**TASK INSTRUCTIONS**
The required result is one figure, the count of lines below with the string "None" in them.

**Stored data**
(** [issue_device_recovery]: the sessions end at once; the id of the claim and
    the proof that is written to its file. *)
Definition issue_device_recovery (email device_label : string) (team : option string) (require_owner : bool) (now : Z)
    (random : nat → string) : tx (string * string) :=
  email ← pure (clean_email email);
  label ← pure (bounded_text device_label "device_label" 1 160);
  found ← ask (recoverable_members email team require_owner);
  match found with
  | [(_, m)] =>
      let p := mb_principal m in
      count ← ask (live_sessions p);
      revoke_all p now;;
      _ ← update_recoveries (λ _ c, String.eqb (rc_principal c) p && is_null (rc_consumed c) && is_null (rc_revoked c))
            (λ c, c {{ rc_revoked := Some now }});
      let '(proof, digest) := opaque_secret "owner-recovery" (random 0%nat) in
      let id := new_id "owner_recovery" (random 1%nat) in
      insert_recovery id (mkRecovery (mb_team m) p digest label now (now + RECOVERY_PROOF_TTL_SECONDS) None None None);;
      actor ← local_control_principal (mb_team m) now (random 2%nat);
      audit_event (mb_team m) actor "device_recovery.issue" "device_recovery" id "accepted"
        [("authority", PStr "local_host_recovery"); ("subject_principal_id", PStr p);
         ("revoked_session_count", PInt (Z.of_nat count))] now (random 3%nat);;
      mret (id, proof)
  | _ => fail (recovery_unavailable 409)
  end.

(** [redeem_device_recovery] *)
Definition redeem_device_recovery (cf : config) (proof device_label : string) (now : Z) (random : nat → string) : tx bundle :=
  digest ← pure (match token_hash proof with Err TokenError => Err (recovery_unavailable 403) | r => r end);
  label ← pure (bounded_text device_label "device_label" 1 160);
  found ← ask (λ h, find_row (λ _ c,
    String.eqb (rc_hash c) digest && is_null (rc_consumed c) && is_null (rc_revoked c) && (now <? rc_expires c)%Z
    && exists_row (λ _ m, is_member (rc_team c) (rc_principal c) m && bool_decide (mb_status m = Active)) (memberships h)
    && principal_active h (rc_principal c)) (recoveries h));
  match found with
  | None => fail (recovery_unavailable 403)
  | Some (id, c) =>
      guard_not (negb (String.eqb (rc_label c) label)) (recovery_unavailable 403);;
      let p := rc_principal c in
      count ← ask (live_sessions p);
      revoke_all p now;;
      '(row, refresh, expires) ← create_session p label now random;
      changed ← update_recoveries (λ k c, String.eqb k id && is_null (rc_consumed c) && is_null (rc_revoked c)
                                          && (now <? rc_expires c)%Z)
                  (λ c, c {{ rc_consumed := Some now; rc_session := Some (sr_id row) }});
      guard_not (negb (changed =? 1)%nat) (recovery_unavailable 403);;
      actor ← local_control_principal (rc_team c) now (random 3%nat);
      audit_event (rc_team c) actor "device_recovery.redeem" "device_session" (sr_id row) "succeeded"
        [("authority", PStr "local_host_recovery"); ("subject_principal_id", PStr p);
         ("revoked_prior_session_count", PInt (Z.of_nat count))] now (random 4%nat);;
      auth_bundle cf row refresh expires now (random 5%nat)
  end.
(** ** Opening the store *)

(** [INSERT INTO managed_host_bindings] *)
Definition bind_host (b : host_binding) : tx unit := λ h,
  if is_null (host h) && trimmed_length 8 (hb_server b) 240 && (0 <=? hb_created b)%Z
  then Ok (h {{ host := Some b }}, tt) else Err (IntegrityError "constraint failed").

**RESPONSE TO THIS EXERCISE**
2